- Theatrical release poster
- Directed by: Craig R. Baxley
- Written by: Jonathan Tydor; David Koepp;
- Produced by: Jeff Young; Jon Turtle; Rafael Eisenman;
- Starring: Dolph Lundgren; Brian Benben; Betsy Brantley;
- Cinematography: Mark Irwin
- Edited by: Mark Helfrich
- Music by: Jan Hammer
- Production companies: Epic Productions; Trans World Entertainment; Vision International; Vision PDG;
- Distributed by: Triumph Releasing Corporation; Vision International;
- Release date: September 28, 1990;
- Running time: 91 minutes
- Country: United States
- Language: English
- Budget: $5–8 million
- Box office: $4.3 million

= I Come in Peace =

1990 film by Craig R. Baxley

I Come in Peace (released under the alternative title Dark Angel) is a 1990 American science fiction action film directed by Craig R. Baxley, and starring Dolph Lundgren, Brian Benben, Betsy Brantley and Matthias Hues.
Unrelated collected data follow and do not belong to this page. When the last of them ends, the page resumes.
(** *** What one step does to the cache, the notifications and the
    one-shot subscription *)

Lemma notifications_emit w event args :
  notifications
    (with_webContents
       {| wc_listeners := wc_listeners (webContents w);
          wc_emitted := wc_emitted (webContents w) ++ [(event, args)];
          wc_focus_calls := wc_focus_calls (webContents w);
          wc_devToolsWebContents := wc_devToolsWebContents (webContents w) |}
       w)
  = notifications w ++
    if bool_decide (event = "-window-visibility-change") then [args] else [].
Proof.
  unfold notifications; simpl.
  rewrite List.filter_app, fmap_app; simpl.
  by case_bool_decide.
Qed.

Lemma step_native_event event args visible minimized w :
  installed w →
  let newState := visible && negb minimized in
  let w' := step (NativeEvent event args visible minimized) w in
  closure_isVisible w'
  = (if bool_decide (event ∈ visibilityEvents) then newState
     else closure_isVisible w)
  ∧ notifications w'
    = notifications w ++
      (if bool_decide (event ∈ visibilityEvents)
          && bool_decide (newState ≠ closure_isVisible w)
       then [payload newState] else [])
  ∧ native w' = native (native_observe visible minimized w)
  ∧ wc_listeners (webContents w') = wc_listeners (webContents w)
  ∧ wc_focus_calls (webContents w') = wc_focus_calls (webContents w)
  ∧ wc_devToolsWebContents (webContents w')
    = wc_devToolsWebContents (webContents w)
  ∧ own w' = own w.
Proof.
  intros Hw; simpl.
  pose proof (native_observe_installed visible minimized w Hw) as Hobs.
  rewrite emit_installed by apply Hobs.
  destruct (bool_decide (event ∈ visibilityEvents)); simpl.
  - rewrite visibilityChanged_spec by by apply installed_once.
    unfold effectively_visible, isVisible, isMinimized; simpl.
    destruct (decide (closure_isVisible w = visible && negb minimized))
      as [Heq|Hne].
    + rewrite (bool_decide_eq_false_2 (closure_isVisible w ≠ _)) by tauto.
      rewrite (bool_decide_eq_false_2 (_ ≠ closure_isVisible w)) by
        (intros Hne; by apply Hne).
      rewrite app_nil_r. by repeat split.
    + rewrite (bool_decide_eq_true_2 (closure_isVisible w ≠ _)) by done.
      rewrite (bool_decide_eq_true_2 (_ ≠ closure_isVisible w)) by
        (intros Heq; by apply Hne).
      repeat split; try done.
      rewrite (notifications_emit (with_closure_isVisible _
                 (native_observe visible minimized w))).
      by rewrite bool_decide_eq_true_2.
  - rewrite app_nil_r. by repeat case_bool_decide.
Qed.

Lemma step_closure a w :
  installed w →
  closure_isVisible (step a w)
  = match a with
    | NativeEvent event _ visible minimized =>
        if bool_decide (event ∈ visibilityEvents)
        then visible && negb minimized else closure_isVisible w
    | _ => closure_isVisible w
    end.
Proof.
  intros Hw. destruct a as [event args v m|event args|v|name d|name].
  - apply step_native_event, Hw.
  - done.
  - done.
  - simpl. by destruct (defineProperty name d (own w)).
  - done.
Qed.

Lemma step_once a w :
  installed w →
  wc_focus_calls (webContents (step a w))
  = (if is_load_url a then 1 else wc_focus_calls (webContents w))
  ∧ wc_listeners (webContents (step a w))
    = (if is_load_url a then [] else wc_listeners (webContents w)).
Proof.
  intros Hw. destruct a as [event args v m|event args|v|name d|name].
  - destruct (step_native_event event args v m w Hw)
      as (_ & _ & _ & Hls & Hcalls & _). by simpl in *.
  - simpl. destruct Hw as [_ _ [[Hls Hcalls]|[Hls Hcalls]]].
    + rewrite wc_emit_pending by done.
      case_bool_decide; simpl; by rewrite ?Hls, ?Hcalls.
    + rewrite wc_emit_spent by done; simpl.
      case_bool_decide; simpl; by rewrite ?Hls, ?Hcalls.
  - done.
  - simpl. by destruct (defineProperty name d (own w)).
  - done.
Qed.

Lemma run_quiet evs w :
  installed w →
  Forall (observes (closure_isVisible w)) evs →
  notifications (run evs w) = notifications w
  ∧ closure_isVisible (run evs w) = closure_isVisible w.
Proof.
  intros Hw Hevs. revert w Hw Hevs.
  induction evs as [|a evs IH]; intros w Hw Hevs; [done|].
  inversion Hevs as [|? ? Ha Hrest]; subst.
  destruct a as [event args v m| | | |]; try done.
  cbn [observes] in Ha. cbn [run].
  destruct (step_native_event event args v m w Hw) as (Hc & Hn & _).
  pose proof (step_installed (NativeEvent event args v m) w Hw) as Hw1.
  set (w1 := step (NativeEvent event args v m) w) in *.
  assert (Hsame : closure_isVisible w1 = closure_isVisible w).
  { rewrite Hc. by case_bool_decide. }
  destruct (IH w1 Hw1) as [IHn IHc]; [by rewrite Hsame|].
  rewrite IHn, IHc, Hn, Hsame. split; [|done].
  rewrite (bool_decide_eq_false_2 (_ ≠ closure_isVisible w)) by
    (intros Hne; by apply Hne).
  by rewrite andb_false_r, app_nil_r.
Qed.

Lemma run_closure acts w :
  installed w →
  closure_isVisible (run acts w) = last_reading (closure_isVisible w) acts.
Proof.
  revert w. induction acts as [|a acts IH]; intros w Hw; simpl; [done|].
  rewrite IH by by apply step_installed.
  rewrite step_closure by done.
  destruct a as [event args v m| | | |]; try done.
  by case_bool_decide.
Qed.

Lemma run_once acts w :
  installed w →
  wc_focus_calls (webContents (run acts w))
  = (if existsb is_load_url acts then 1
     else wc_focus_calls (webContents w))
  ∧ wc_listeners (webContents (run acts w))
    = (if existsb is_load_url acts then []
       else wc_listeners (webContents w)).
Proof.
  revert w. induction acts as [|a acts IH]; intros w Hw; simpl; [done|].
  destruct (IH (step a w) (step_installed a w Hw)) as [IHc IHl].
  destruct (step_once a w Hw) as [Hc Hl].
  rewrite IHc, IHl, Hc, Hl.
  destruct (is_load_url a); simpl; [|done].
  by destruct (existsb is_load_url acts).
Qed.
The film was released in the United States on September 28, 1990.

The film is about a rule-breaking vice cop who becomes involved in the investigation of mysterious drug-related murders on the streets of Houston, Texas.

The original title is Dark Angel; the film was planned to be released under the same title in the United States (which had the latest release) but was renamed by Triumph Releasing to I Come in Peace because of two other movies entitled The Dark Angel (from 1925 and 1935), according to executive producer Mark Damon (in a 1993 interview with UK magazine Impact), who preferred the original title.

== Plot ==
Houston police detective Jack Caine will not let police procedure prevent him from pursuing his mission to wipe out the White Boys, a gang of white collar drug dealers who killed his partner while Caine was stopping a convenience store robbery.
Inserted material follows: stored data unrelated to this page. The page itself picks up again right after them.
(** C2, as amended: every call of [subprocess.run] that returned belongs to a
    tuple of the grid, the calls coming in grid order, and what it returned is
    what the host's child left; the script's standard output holds, for each
    of them in that order, the child's standard output and a newline, each
    text being printed as soon as the call has returned.  When every tuple's
    command can be built and every launch gives a child that exits with output
    that decodes, the call returns, and the text is printed, for every tuple
    of the grid. *)
Theorem prints_each_child_stdout (grid : list (list Z)) (h : os) :
  let r := python (sweep spawn grid) h in
  let tr := trace (snd r) in
  Forall2 (fun t cp => command_of t (cp_args cp))
          (firstn (List.length (exits tr)) grid) (exits tr) /\
  exits tr = served spawn (launches tr) h /\
  prints tr = map stdout (exits tr) /\
  sys_stdout (snd r) = lines (map stdout (exits tr)) /\
  (forall pre cp post,
      tr = pre ++ Exited cp :: post ->
      exists post', post = Printed (stdout cp) :: post') /\
  (Forall passable grid ->
   program_runs spawn ->
   fst r = Return tt /\ List.length (exits tr) = List.length grid).
Proof.
  cbv zeta.
  destruct (run_shape grid h) as (cps & tail & Htr & Hout & Hcmd & Hsrv & Hend).
  pose proof (ended_cut_short _ _ _ _ Hend) as Htail.
  assert (He : exits (trace (snd (python (sweep spawn grid) h))) = cps).
  { rewrite Htr, exits_app, exits_iterations, (cut_short_exits tail Htail).
    apply List.app_nil_r. }
  rewrite He. split; [exact Hcmd | split; [| split; [| split; [| split]]]].
  - rewrite Htr, launches_app, launches_iterations. symmetry. exact Hsrv.
  - rewrite Htr, prints_app, prints_iterations, (cut_short_prints tail Htail).
    apply List.app_nil_r.
  - exact Hout.
  - intros pre cp post H. rewrite Htr in H.
    exact (print_follows_exit cps tail pre cp post Htail H).
  - intros Hgrid Hrun.
    pose proof (sweep_returns grid Hgrid Hrun
                  {| host := h; sys_stdout := ""; trace := [] |}) as Hret.
    fold (python (sweep spawn grid) h) in Hret.
    rewrite Hret in Hend. split; [exact Hret | exact (proj2 Hend)].
Qed.
(** One turn of that loop.  The processes made so far are kept in the order
    they are made; a process is known to the waiter tables by its place in
    this list.  The names recorded for the waveform writer
    ([add_signal_name]) and the optional dump of the emitted code to a
    file are left out: the simulation reads neither. *)
Definition compile_domain (fragment : Fragment) (entry : option string * list Signal)
    : SE (SimulatorState * list (@Process G)) unit := λ '(st, processes),
  let '(domain_name, domain_signals) := entry in
  let domain_stmts := lhs_group_filter domain_signals (statements fragment) in
  let comb := bool_decide (domain_name = None) in
  match domain_body (domains fragment) (length processes) domain_name domain_signals
          domain_stmts {| state := st; emitter := new_emitter |} with
  | (Ok _, c) =>
      (Ok (), (state c,
               processes ++ [{| runnable := comb; passive := true;
                                kind := CompiledProcess comb (buffer (emitter c)) |}]))
  | (Raise e, c) => (Raise e, (state c, processes))
  end.

Fixpoint compile_domains (fragment : Fragment) (entries : list (option string * list Signal))
    : SE (SimulatorState * list (@Process G)) unit :=
  match entries with
  | [] => mret ()
  | entry :: entries => _ ← compile_domain fragment entry; compile_domains fragment entries
  end.

(** [_FragmentCompiler.__call__] *)
Fixpoint compile_fragment (fragment : Fragment)
    : SE (SimulatorState * list (@Process G)) unit :=
  _ ← compile_domains fragment (drivers fragment);
  (fix go subs :=
     match subs with
     | [] => mret ()
     | subfragment :: subs => _ ← compile_fragment subfragment; go subs
     end) (subfragments fragment).

(** [Simulator.__init__], on the prepared fragment. *)
Definition new_simulator (fragment : Fragment) : Res (@Simulator G) :=
  match compile_fragment fragment (init_state, []) with
  | (Ok _, (st, processes)) =>
      Ok {| sim_state := st; sim_processes := processes;
            sim_domains := domains fragment |}
  | (Raise e, _) => Raise e
  end.

(** [Simulator._add_coroutine_process] *)
Definition add_coroutine_process (constructor : G) (default_cmd : option Command)
    : @Simulator G → @Simulator G :=
  with_processes (λ processes,
    processes ++ [{| runnable := true; passive := false;
                     kind := CoroutineProcess constructor default_cmd
                               (Some (Suspended constructor)) ∅ ∅ |}]).
End Fragments.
The White Boys disguise their narcotics trafficking behind the visage of expensive luxury sports cars, executive level jobs, and flashy designer suits. Led by the vicious but urbane Victor Manning, the White Boys operate above accusation but not suspicion. When the White Boys steal a shipment of heroin from a federal evidence warehouse, they hide evidence of their involvement by blowing up the facility, killing or injuring numerous people. This brings in the FBI, and Caine is partnered with a by-the-book agent, Arwood "Larry" Smith. They investigate the drug theft and the later murder of several key White Boys soldiers by a hyper fast spinning disk. At the same time, Caine is made aware - via his girlfriend, coroner Diane Pallone - of a series of strange drug-related deaths. The corpses are full of heroin, but the cause of death is a puncture wound to the forehead. Unknown to Caine and the police, the deaths are caused by Talec, an alien who is extracting something from the victims. He is being pursued by Azeck, a similar alien to himself.
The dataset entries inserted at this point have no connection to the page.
(** The message schedule: [prev] holds the words computed so far, most
    recent first. *)
Fixpoint extend (n : nat) (prev : list Z) : list Z :=
  match n with
  | O => prev
  | S n' =>
      let w := add32 (add32 (sigma1 (nth 1 prev 0)) (nth 6 prev 0))
                     (add32 (sigma0 (nth 14 prev 0)) (nth 15 prev 0)) in
      extend n' (w :: prev)
  end.

Definition schedule (block : list Z) : list Z :=
  rev (extend 48 (rev block)).

Definition round (s : state) (kw : Z * Z) : state :=
  let t1 := add32 (add32 (add32 (hh s) (Sigma1 (he s)))
                         (add32 (Ch (he s) (hf s) (hg s)) (fst kw))) (snd kw) in
  let t2 := add32 (Sigma0 (ha s)) (Maj (ha s) (hb s) (hc s)) in
  mkState (add32 t1 t2) (ha s) (hb s) (hc s) (add32 (hd s) t1) (he s) (hf s) (hg s).

Definition compress (h : state) (block : list Z) : state :=
  let s := fold_left round (combine K (schedule block)) h in
  mkState (add32 (ha h) (ha s)) (add32 (hb h) (hb s)) (add32 (hc h) (hc s))
          (add32 (hd h) (hd s)) (add32 (he h) (he s)) (add32 (hf h) (hf s))
          (add32 (hg h) (hg s)) (add32 (hh h) (hh s)).

(** Blocks of sixteen words; [fuel] bounds the number of blocks. *)
Fixpoint blocks (fuel : nat) (h : state) (ws : list Z) : state :=
  match fuel, ws with
  | S fuel', _ :: _ => blocks fuel' (compress h (firstn 16 ws)) (skipn 16 ws)
  | _, _ => h
  end.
Azeck soon tracks Talec to a supermarket where a battle ensues. After being severely injured in the fight, Azeck is able to sneak into Caine's car as he and Smith investigate the bloody scene left at the super market. After Caine and Smith are ordered off the investigation by their superiors, they discover the mortally wounded Azeck in the back seat. Azeck explains that he is a police officer from his own home planet, and that Talec shoots his victims full of synthetic heroin and then uses alien technology to extract the resulting endorphins from their brains, synthesizing them into a drug called "Barsi" to be used by addicts on his home planet. He warns Caine and Smith that if Talec is not stopped, thousands of intergalactic drug dealers will come to Earth to slaughter its population, since Earth is seen as a cheap source of Barsi, which is extremely rare in the rest of the galaxy. Azeck dies and his body cremates itself - but Smith has retained Azeck's powerful hand-gun and intends to pass it onto his FBI superior, Inspector Switzer, to prove that the aliens exist. Caine warns Smith that Switzer should not be trusted and wants to give the gun to his own supervisor, Chief Malone. Smith pulls the gun on Caine, causing the two to disagree and separate.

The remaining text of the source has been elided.